The appeal of Amiri, for the KCD cochairman, lies in his authenticity.
“This is something very personal: his authenticity reminded me of Stephen Sprouse, who was one of my first clients in fashion,” Filipowski said. “There’s just something very authentic about the connection between his personal self and his clothes, and the rock-’n’-roll aesthetic reminds me of Stephen Sprouse. I think I just related to that — there’s nothing forced about it. It’s exactly who he is and who his clothes are. And that was true of Stephen Sprouse.”
He wasn’t alone in his enthusiasm for Amiri’s line, noting that the strong showing of retailers in his apartment proved the young designer has staying power.
“I think the important thing here to realize tonight is the retail turnout. I think [Mike] is flabbergasted by it,“ Filipowski said. “They are a retail powerhouse — they sell like crazy.”
“It’s kind of surreal — it’s almost like watching a soap opera where they bring all the main characters out,” Amiri said of the evening’s turnout.
The Hollywood-raised designer said he hopes to spend some time walking around New York for inspiration while in town.
“I love walking as far as I can walk, whether it’s SoHo or the Lower East Side. I get so much inspiration just by seeing how people dress, and going into bars and stuff like that,” he said. “In Los Angeles, it’s kind of the same way for me. I go to a street fair or a vintage market and just watch people and see how they dress and how they engage with the clothing.”
Colombian singer J Balvin made a last-minute appearance, dressed in head-to-toe Amiri, to support his friend.

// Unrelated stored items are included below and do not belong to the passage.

(* ===== verification/InternTableFacts.v ===== *)
(** * Sets of interned strings

    What the sets of an intern table do, for strings with a hash code computed from their
    characters: lookup and removal go by the characters, and sweeping keeps the strings
    that are marked, with their new references. *)

From S2P Require Import Prelude HashSet HashSetLoad HashSetProbing HashSetInvariant HashSetErase HashSetTheorems Leb128 Utf DexLookup InternTable.

Section facts.
Context (string_of : Z -> list Z).

#[local] Abbreviation slot := (slot 0).
#[local] Abbreviation full := (full 0 IsNull).
#[local] Abbreviation contents := (contents IsNull).
#[local] Abbreviation hash := (string_hash string_of).
#[local] Abbreviation well_formed := (well_formed 0 IsNull hash).

(** ** Equality and hash codes of strings *)

Lemma chars_equal_spec a b : length a = length b -> chars_equal a b = true <-> a = b.
Proof.
  revert b. induction a as [| c a IH]; intros [| c' b]; simpl; try done. intros [= Hl].
  destruct (Z.eqb_spec c c') as [-> |]; simpl; [rewrite IH by done; split; congruence | split; [done | congruence]].
Qed.

Lemma Equals_spec a b : b <> 0 -> Equals string_of a b = true <-> string_of a = string_of b.
Proof.
  intros Hb. unfold Equals. destruct (Z.eqb_spec a b) as [-> |]; [done |].
  rewrite (proj2 (Z.eqb_neq b 0)) by done. destruct (Z.eqb_spec (zlength (string_of a)) (zlength (string_of b))); simpl.
  - apply chars_equal_spec. lia.
  - split; [done | intros E; by rewrite E in *].
Qed.

Lemma Equals_hash a b : Equals string_of a b = true -> hash a = hash b.
Proof.
  unfold Equals. destruct (Z.eqb_spec a b) as [-> |]; [done |]. destruct (Z.eqb_spec b 0) as [-> | Hb]; [done |].
  intros E. assert (string_of a = string_of b) as Es.
  { apply (Equals_spec a b Hb). unfold Equals. by rewrite (proj2 (Z.eqb_neq a b)), (proj2 (Z.eqb_neq b 0)) by done. }
  unfold string_hash, GetHashCode. by rewrite Es.
Qed.

Lemma string_hash_eq a b : string_of a = string_of b -> hash a = hash b.
Proof. intros E. unfold string_hash, GetHashCode. by rewrite E. Qed.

“I met him when he was an up-and-coming designer,” Balvin said, “when he used to have his studio behind a Chinese restaurant in L.A. We’ve been growing up together.”
Amiri’s popularity with musicians is central to his brand.
“It’s funny, it originally started with all those classic rock stars, like Mick Jagger or Lenny Kravitz, all these people that I’ve pulled references from,” he said. “Now you have a new generation of what a rockstar is, whether it’s an A$AP Rocky or a Travis Scott, or even to a Harry Styles, who can push what they wear further. Not the traditional rock ’ n’roll. I think it’s also a bit of that streetwear mentality, like how girls dress up for girls, guys just dress up for guys, to kind of show off a little bit. It’s a great time to create a product that pushes those limits.”